Sono un cittadino, prima che un amministratore pubblico eletto dai cittadini. Sono uno che ha un lavoro normale, una casa, una famiglia. Sono titolare – da ormai 26 anni - di un’attività artigiana che si confronta quotidianamente, come tantissimi altri, con gli effetti di una crisi che non ha risparmiato nessuno.

Vivo, penso e ragiono, quindi, come le centinaia di Triestini che incontro ogni giorno. In strada, sul lavoro, in autobus, nei bar a bere un caffè, nel supermercato sotto casa. Insieme discutiamo, scambiamo opinioni. Ricevo critiche e incoraggiamenti. E registro gli umori, il grado di fiducia nelle Istituzioni e nella loro capacità di affrontare e risolvere i problemi, grandi e piccoli, che condizionano la vita quotidiana di ciascuno di noi. E che potrebbero determinare il colore del nostro futuro in una scala cromatica che va dal rosa al nero fuliggine.

Il disincanto è notevole. La politica romana è percepita lontana anni luce, e non solo come distanza geografica. Con quella locale il rapporto è meno logoro. Sarà per l’elezione diretta dei Sindaci, per la possibilità di scegliere con la preferenza i singoli Consiglieri comunali, sarà perché ci si incontra per strada, si scambiano due battute in triestino e ci si saluta stringendosi la mano.

Ma anche questa familiarità tra una comunità ed i propri amministratori pro-tempore può non essere sufficiente a tenere salde le due parti del medesimo organismo. Il collante, affinché non si secchi, va nutrito e rigenerato attraverso un costante rapporto di ascolto, analisi, sintesi, condivisione e concrete risposte. E queste ultime possono arrivare solo se vi è, da parte dei pubblici amministratori, capacità di decisione e di perseguimento degli obiettivi. Senza tentennamenti, beghe e litigi, senza drastici mutamenti di rotta.
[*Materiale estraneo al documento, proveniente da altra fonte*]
(* ===== verification/UserLibProofs.v ===== *)
(** * How the emulated calls use memory

    The laws of a program's memory, a weakest-precondition reading of the
    library's code, and the relation between the library's state and the console
    it emulates: a position in stdin and two growing outputs. *)

From S2P Require Import Prelude UserLib.

(** ** Laws of memory *)

(** [l] written at [v] over the bytes [g]. *)
Definition over (v : Z) (l : list Z) (g : Z -> Z) (a : Z) : Z :=
  if decide (v <= a < v + Z.of_nat (length l)) then nth (Z.to_nat (a - v)) l 0 else g a.

(** [n] bytes of [g] from [v] on. *)
Definition bytes_at (g : Z -> Z) (v : Z) (n : nat) : list Z := (fun i => g (v + Z.of_nat i)) <$> seq 0 n.

Class UserMemLaws (M : Type) `{UM : UserMem M} := {
  um_ok : M -> Prop;
  um_byte : M -> Z -> Z;
  um_readable : M -> Z -> Prop;
  um_writable : M -> Z -> Prop;
  um_byte_range m v : um_ok m -> um_readable m v -> is_byte (um_byte m v);
  um_writable_readable m v : um_ok m -> um_writable m v -> um_readable m v;
  um_load m v : um_ok m -> um_readable m v -> exists m', umem_load v m = Some (um_byte m v, m') /\ um_ok m' /\
    (forall a, um_byte m' a = um_byte m a) /\ (forall a, um_readable m' a <-> um_readable m a) /\
    (forall a, um_writable m' a <-> um_writable m a);
  um_store m v b : um_ok m -> um_writable m v -> is_byte b -> exists m', umem_store v b m = Some m' /\ um_ok m' /\
    (forall a, um_byte m' a = if decide (a = v) then b else um_byte m a) /\
    (forall a, um_readable m' a <-> um_readable m a) /\ (forall a, um_writable m' a <-> um_writable m a);
  um_load_fault m v : um_ok m -> ~ um_readable m v -> umem_load v m = None;
  um_store_fault m v b : um_ok m -> ~ um_writable m v -> umem_store v b m = None
}.

Lemma bytes_at_S g v n : bytes_at g v (S n) = g v :: bytes_at g (v + 1) n.
Proof.
  unfold bytes_at. cbn [seq fmap list_fmap]. rewrite Z.add_0_r. f_equal. rewrite <- fmap_S_seq, <- list_fmap_compose.
  apply list_fmap_ext. intros i x _. cbn. f_equal. lia.
Qed.

Lemma length_bytes_at g v n : length (bytes_at g v n) = n.
Proof. unfold bytes_at. by rewrite length_fmap, length_seq. Qed.

Lemma bytes_at_ext g h v n : (forall a, v <= a < v + Z.of_nat n -> g a = h a) -> bytes_at g v n = bytes_at h v n.
Proof. intros H. apply list_fmap_ext. intros i x [-> Hi]%lookup_seq. cbn. apply H. lia. Qed.

Lemma bytes_at_app g v n k : bytes_at g v (n + k) = bytes_at g v n ++ bytes_at g (v + Z.of_nat n) k.
Proof.
  revert v. induction n as [|n IH]; intros v; [by rewrite Z.add_0_r|]. cbn [Nat.add]. rewrite !bytes_at_S, IH. cbn [app].
  do 3 f_equal. lia.
Qed.

Lemma bytes_at_nth g v (l : list Z) :
  (forall i, (i < length l)%nat -> g (v + Z.of_nat i) = nth i l 0) -> bytes_at g v (length l) = l.
Proof.
  revert v. induction l as [|b l IH]; intros v H; [done|]. cbn [length]. rewrite bytes_at_S. f_equal.
  - specialize (H 0%nat). cbn in H. rewrite Z.add_0_r in H. apply H. lia.
  - apply IH. intros i Hi. specialize (H (S i)). cbn in H. rewrite <- H by lia. f_equal. lia.
Qed.

Lemma over_nil v g a : over v [] g a = g a.
Proof. unfold over. cbn. rewrite decide_False by lia. done. Qed.

Lemma over_cons v b l g a : over (v + 1) l (fun a => if decide (a = v) then b else g a) a = over v (b :: l) g a.
Proof.
  unfold over. cbn [length]. destruct (decide (a = v)) as [->|Hne].
  - rewrite decide_False, decide_True by lia. by rewrite Z.sub_diag.
  - destruct (decide (v + 1 <= a < v + 1 + Z.of_nat (length l))).
    + rewrite decide_True by lia. replace (Z.to_nat (a - v)) with (S (Z.to_nat (a - (v + 1)))) by lia. done.
    + rewrite decide_False by lia. done.
Qed.

Lemma over_away v l g a : ~ (v <= a < v + Z.of_nat (length l)) -> over v l g a = g a.
Proof. intros. unfold over. by rewrite decide_False. Qed.

Lemma over_ext v l g h a : g a = h a -> over v l g a = over v l h a.
Proof. intros H. unfold over. by case_decide. Qed.

Lemma bytes_over v l g : bytes_at (over v l g) v (length l) = l.
Proof. apply bytes_at_nth. intros i Hi. unfold over. rewrite decide_True by lia. f_equal. lia. Qed.

Lemma bytes_over_away v l g u n : u + Z.of_nat n <= v \/ v + Z.of_nat (length l) <= u -> bytes_at (over v l g) u n = bytes_at g u n.
Proof. intros H. apply bytes_at_ext. intros a Ha. apply over_away. lia. Qed.

Lemma take_take_app n (l1 l2 : list Z) : take n (take n l1 ++ l2) = take n (l1 ++ l2).
Proof.
  destruct (decide (length l1 <= n)%nat); [by rewrite (take_ge l1) by done|].
  rewrite (take_app_le l1), (take_app_le (take n l1)) by (rewrite ?length_take; lia). by rewrite take_take, Nat.min_id.
Qed.

(** ** Weakest preconditions *)

Section wp.
Context {M : Type} `{UL : UserMemLaws M}.
Implicit Types (l : lib) (m : M).

Definition wp {A} (c : user M A) (s : st M) (Q : A -> st M -> Prop) : Prop :=
  match c s with Ret a s' => Q a s' | Trapped _ _ => False end.

Lemma wp_ret {A} (a : A) s Q : Q a s -> wp (mret a) s Q.
Proof. done. Qed.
Trieste si trova in una condizione geo-temporale assolutamente peculiare, che rende funzionale il suo territorio alle strategie di sviluppo europee. Dopo anni di vana rincorsa agli investimenti e di altrettanto vana ricerca di suggestive vocazioni, Trieste ha l’opportunità di governare il proprio percorso di crescita, invertendo – finalmente e una volta per tutte – il trend di dorata decadenza che l’ha contraddistinta durante la seconda metà del ‘900.

Per farlo c’è bisogno di un metodo. Finalizzato a “mettere in sicurezza” alcuni fondamentali obiettivi da raggiungere, indipendentemente dal colore politico di chi governerà la città a seguito del voto delle elezioni amministrative in primavera.

C’è bisogno di un “Patto per Trieste”.

Stipulato fra tutte le forze politiche di destra, centro, sinistra (ammesso che tale classificazione abbia ancora un significato in un contesto di governo locale) dove si fissino dei punti fermi, degli obiettivi che diventano impegno per chiunque sarà indicato dai cittadini alla guida della città. Un esempio dei temi? Sviluppo della portualità, impianti energetici, bonifiche e rilancio del comparto manifatturiero, scelte urbanistiche, infrastrutture di trasporto e turistiche, solo per citarne alcuni. Un disegno di città, quindi, o “piano strategico” come a qualcuno piace definirlo. Non ad uso e consumo della campagna elettorale di una o dell’altra parte politica, non a mero supporto di slogan demagogici privi di contenuti, ma un progetto realizzabile per Trieste, di proprietà dei Triestini e da questi affidato agli amministratori affinché lo traducano in risultati concreti.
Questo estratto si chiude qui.